SECTION 1.3 - COMMITTEE
"Committee" shall mean the Stock Option Committee of the
Board, appointed as provided in the Plan.
SECTION 1.4 - COMPANY
"Company" shall mean Petco Animal Supplies, Inc., a
Delaware corporation.
SECTION 1.5 - CONSULTANT
"Consultant" means any person retained, hired or employed
by the Company to provide advisory or other services to the Company, a Parent
Corporation or a Subsidiary, either on a full-time or part-time basis,
concurrently upon a Termination of Employment of such person.
SECTION 1.6 - DIRECTOR
"Director" shall mean a member of the Board.

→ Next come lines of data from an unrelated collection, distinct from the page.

(** * counterai: the image-detection wrapper (model_handler.py, detect.py)

    A shallow embedding of [ImageDetectionModel] and of the driver
    [detect_image] / [main], with the properties stated in the design
    document proved (or refuted) on the embedding.

    The neural network, the tensor runtime, the image decoder and the
    file system are external to the repository; they enter the model as
    the operations of an interface ([Env]) over which every definition
    and theorem is parametric. *)

From Stdlib Require Import List String Ascii ZArith QArith Qround Bool Lia Lqa.
From Stdlib Require Import DecimalString.
Import ListNotations.
Local Open Scope string_scope.
Local Open Scope Z_scope.

(** ** Floating-point values as seen by comparisons

    Scores, thresholds and box coordinates are IEEE floats.  The only
    float operation the repository performs itself is the comparison
    [score >= confidence_threshold] (and [0.0 <= c <= 1.0] in [main]).
    An IEEE comparison of two floats of one precision depends only on
    the values denoted: it is false as soon as one side is a NaN, and is
    the comparison of extended reals otherwise.  A float is therefore
    modelled by the value it denotes.  Where the two sides differ in
    precision (a single-precision score against a Python float) the
    conversion NumPy applies first is an operation of [Env] below. *)

Inductive pyfloat : Type :=
| NaN
| NegInf
| Fin (q : Q)
| PosInf.

(** [a >= b] on floats. *)
Definition float_ge (a b : pyfloat) : bool :=
  match a, b with
  | NaN, _ | _, NaN => false
  | PosInf, _ => true
  | _, NegInf => true
  | Fin x, Fin y => Qle_bool y x
  | NegInf, _ => false
  | Fin _, PosInf => false
  end.

(** [a <= b] on floats. *)
Definition float_le (a b : pyfloat) : bool := float_ge b a.

(** [a > b] on floats. *)
Definition float_gt (a b : pyfloat) : bool :=
  match a, b with
  | NaN, _ | _, NaN => false
  | NegInf, _ => false
  | _, PosInf => false
  | Fin x, Fin y => negb (Qle_bool x y)
  | PosInf, _ => true
  | Fin _, NegInf => true
  end.

Definition f0 : pyfloat := Fin 0.
Definition f1 : pyfloat := Fin 1.
Definition f05 : pyfloat := Fin (1 # 2).

(** ** Exceptions and results *)

(** The exceptions that can leave the code: the ones it raises itself
    ([ValueError], [SystemExit] through [sys.exit]), the ones the
    interpreter raises on its behalf ([IndexError], [TypeError],
    [AttributeError]), and
    whatever an external library raises. *)
Inductive exn : Type :=
| ValueError (msg : string)
| IndexError (msg : string)
| TypeError (msg : string)
| AttributeError (msg : string)
| SystemExit (code : Z)
| LibraryError (cls msg : string).

Inductive result (A : Type) : Type :=
| Ok (a : A)
| Err (e : exn).
Arguments Ok {A} a.
Arguments Err {A} e.

(** [SystemExit] derives from [BaseException], not from [Exception]: an
    [except Exception] clause lets it through. *)
Definition is_Exception (e : exn) : bool :=
  match e with
  | SystemExit _ => false
  | _ => true
  end.

(** ** Python sequences *)

(** [l[i]] on a Python list: a negative index counts from the end, and
    an index outside [-len l, len l) raises [IndexError]. *)
Definition list_getitem {A : Type} (l : list A) (i : Z) : result A :=
  let n := Z.of_nat (List.length l) in
  let j := if i <? 0 then i + n else i in
  if (j <? 0) || (n <=? j) then Err (IndexError "list index out of range")
  else match nth_error l (Z.to_nat j) with
       | Some a => Ok a
       | None => Err (IndexError "list index out of range")
       end.

(** [zip(a, b, c)]: stops with the shortest argument. *)
Fixpoint zip3 {A B C : Type} (a : list A) (b : list B) (c : list C)
  : list (A * B * C) :=
  match a, b, c with
  | x :: a', y :: b', z :: c' => (x, y, z) :: zip3 a' b' c'
  | _, _, _ => []
  end.

(** Decimal rendering of a length, as an f-string prints it. *)
Definition str_of_nat (n : nat) : string :=
  NilEmpty.string_of_uint (Nat.to_uint n).

(** ** Data produced by the detector *)

(** What the network returns for one image: the dictionary with keys
    ['boxes'], ['scores'] and ['labels'], after [.cpu().numpy()]. *)
Record prediction : Type := {
  pred_boxes : list (list pyfloat);
  pred_scores : list pyfloat;
  pred_labels : list Z
}.

(** One entry of the list [detect] returns. *)
Record detection : Type := {
  bbox : list pyfloat;
  score : pyfloat;
  label : string;
  label_id : Z
}.

(** The dictionary [detect_image] returns and optionally dumps. *)
Record results : Type := {
  image_path : string;
  num_detections : nat;
  detections : list detection
}.

(** ** Observable actions *)

Inductive event : Type :=
| Stdout (line : string)
| Stderr (line : string)
| CocoClassNamesBuilt
| JsonDumped (path : string) (r : results).

(** ** The state-and-exception monad

    A Python method runs against a mutable store and either returns or
    raises; what it wrote before raising stays written. *)

Definition M (S A : Type) : Type := S -> result A * S.

Definition ret {S A : Type} (a : A) : M S A := fun s => (Ok a, s).

Definition bind {S A B : Type} (c : M S A) (k : A -> M S B) : M S B :=
  fun s =>
    match c s with
    | (Ok a, s') => k a s'
    | (Err e, s') => (Err e, s')
    end.

Definition raise {S A : Type} (e : exn) : M S A := fun s => (Err e, s).

(** Result of a call into an external library. *)
Definition lift {S A : Type} (r : result A) : M S A := fun s => (r, s).

Definition get {S : Type} : M S S := fun s => (Ok s, s).
Fixpoint processTweets (homeTimeline : list Tweet)
    (results : list ResultEntry) : M PipelineResult (list ResultEntry) :=
  match homeTimeline with
  | [] => ret results
  | tweet :: rest =>
      let* results' := processTweet tweet results in
      processTweets rest results'
  end.

(** [processTweetActions()] *)
Definition processTweetActions : M PipelineResult unit :=
  let* busy := gets isProcessing in
  if busy then return_ RNull
  else
    try_finally
      (try_catch
         (modify (setIsProcessing true) ;;
          let* t := now in
          modify (setLastProcessTime t) ;;
          request (EnsureUserExists (agentId env)) ;;
          let* h := request (FetchTimelineForActions 15) in
          let homeTimeline := timeline env h in
          let* results := processTweets homeTimeline [] in
          return_ (RResults results))
         (fun e => throw e))
      (setIsProcessing false).

End Client.

(* ===================================================================== *)
(** ** Images and video *)
(* ===================================================================== *)

Module Media.

(** Where the bytes of an image come from: the base64 payload of a data
    URL, decoded by [Buffer.from], or a file read by [fs.readFile]. *)
Inductive BufferSource : Type :=
| FromBase64 (payload : jsstring)
| FromFile (path : jsstring).

(** The class of the media type in the data URL pattern: letters, the
    hyphen, the plus and the slash. *)
Definition isMimeUnit (c : N) : bool :=
  ((65 <=? c) && (c <=? 90) || (97 <=? c) && (c <=? 122)
   || (c =? 45) || (c =? 43) || (c =? 47))%N.

Fixpoint spanMime (s : jsstring) : jsstring * jsstring :=
  match s with
  | c :: r =>
      if isMimeUnit c then let '(m, r') := spanMime r in (c :: m, r')
      else ([], s)
  | [] => ([], [])
  end.
(** * elrond-proxy-go: observer traversal of the account and transaction processors

    Shallow embedding of [process/accountProcessor.go] (GetAccount) and of the
    transaction processor (SendTransaction, SendMultipleTransactions,
    TransactionCostRequest, GetTransaction, GetTransactionByHashAndSenderAddress,
    GetTransactionStatus and their helpers).

    The collaborators the processors are built from are interfaces in the Go
    code ([core.PubkeyConverter], [Processor]); they are type classes here.
    Every upstream HTTP call is recorded in a log, and the answer of an observer
    may depend on everything that was requested before. *)

From stdpp Require Import gmap strings list fin_maps.
From Stdlib Require Import ZArith Lia DecimalString.

Local Open Scope string_scope.
Local Open Scope list_scope.
Local Open Scope Z_scope.

(** ** Data model *)

(** Go's [error] values; [None] is [nil] where an error is optional. The named
    constructors are the package-level error variables the processors return
    ([process.Err...] and [errors.Err...]); [ErrInvalidTxFields] carries the
    error whose text is its message and the one whose text is its reason;
    [ErrText] is an error produced by a collaborator (codec, coordinator,
    forwarder). *)
Inductive error : Type :=
  | ErrSendingRequest
  | ErrMissingObserver
  | ErrNoValidTransactionToSend
  | ErrInvalidSenderAddress
  | ErrInvalidReceiverAddress
  | ErrInvalidSignatureHex
  | ErrTransactionNotFound
  | ErrInvalidTxFields (Message Reason : error)
  | ErrText (msg : string).

(** Modelled from the spec: [data.Observer], whose declaration is not among the
    sources: "a record { Address: URL-string, ShardId: ShardID }". *)
Record Observer : Type := mkObserver {
  Address : string;
  ShardId : Z
}.
Lemma path_of_not_empty (names : list string) :
  forall root, Str.is_empty root = false ->
               Str.is_empty (path_of root names) = false.
Proof.
  induction names as [|n names IH]; intros root Hroot; cbn.
  - exact Hroot.
  - apply IH, join_not_empty, Hroot.
Qed.

Lemma relpath_returns (cwd path start : string) :
  Str.is_empty path = false ->
  exists rel, PosixPath.relpath cwd path start = Return rel.
Proof.
  intros Hpath. unfold PosixPath.relpath. rewrite Hpath.
  destruct (_ ++ _); eauto.
Qed.

(** ** The loop body and the run, in closed form *)

Section ScriptFacts.

Variable imread : string -> option Cv.image.
Variable re_search : string -> string -> outcome (option Match).
Variable getcwd : string.

Lemma extract_rgb_features_run (image_path : string) (st : state) :
  extract_rgb_features imread image_path st
  = (match imread image_path with
     | None => Raise (ValueError ("无法读取图像: " +++ image_path))
     | Some image =>
         Return (Cv.mean (fst (fst (Cv.split image))),
                 Cv.mean (snd (fst (Cv.split image))),
                 Cv.mean (snd (Cv.split image)))
     end,
     mkState (data st) (opened st ++ [image_path]) (stdout st) (written st)).
Proof.
  unfold extract_rgb_features, bind, cv2_imread.
  destruct (imread image_path); reflexivity.
Qed.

SECTION 1.7 - EXCHANGE ACT
"Exchange Act" shall mean the Securities Exchange Act of
1934, as amended.
SECTION 1.8 - OFFICER
"Officer" shall mean an officer of the Company, as defined
in Rule 16a-1(f) under the Exchange Act, as such Rule may be amended in the
future.
SECTION 1.9 - OPTION
"Option" shall mean the non-qualified option or incentive
stock option to purchase Common Stock, par value $.001 per share, of the
Company granted under the attached Stock Option Agreement and these Terms and
Conditions.
SECTION 1.10 - PARENT CORPORATION
"Parent Corporation" shall mean any corporation in an
unbroken chain of corporations ending with the Company if each of the
corporations other than the Company then owns stock possessing fifty percent
(50%) or more of the total combined voting power of all classes of stock in
one (1) of the other corporations in such chain.
SECTION 1.11 - PLAN
"Plan" shall mean the 1994 Stock Option and Restricted
Stock Plan for Executive and Key Employees of Petco Animal Supplies, Inc., as
amended and restated as of October 2, 2000 and as amended from time to time
thereafter.
SECTION 1.12 - RULE 16b-3
"Rule 16b-3" shall mean that certain Rule 16b-3 under the
Exchange Act, as such Rule may be amended in the future.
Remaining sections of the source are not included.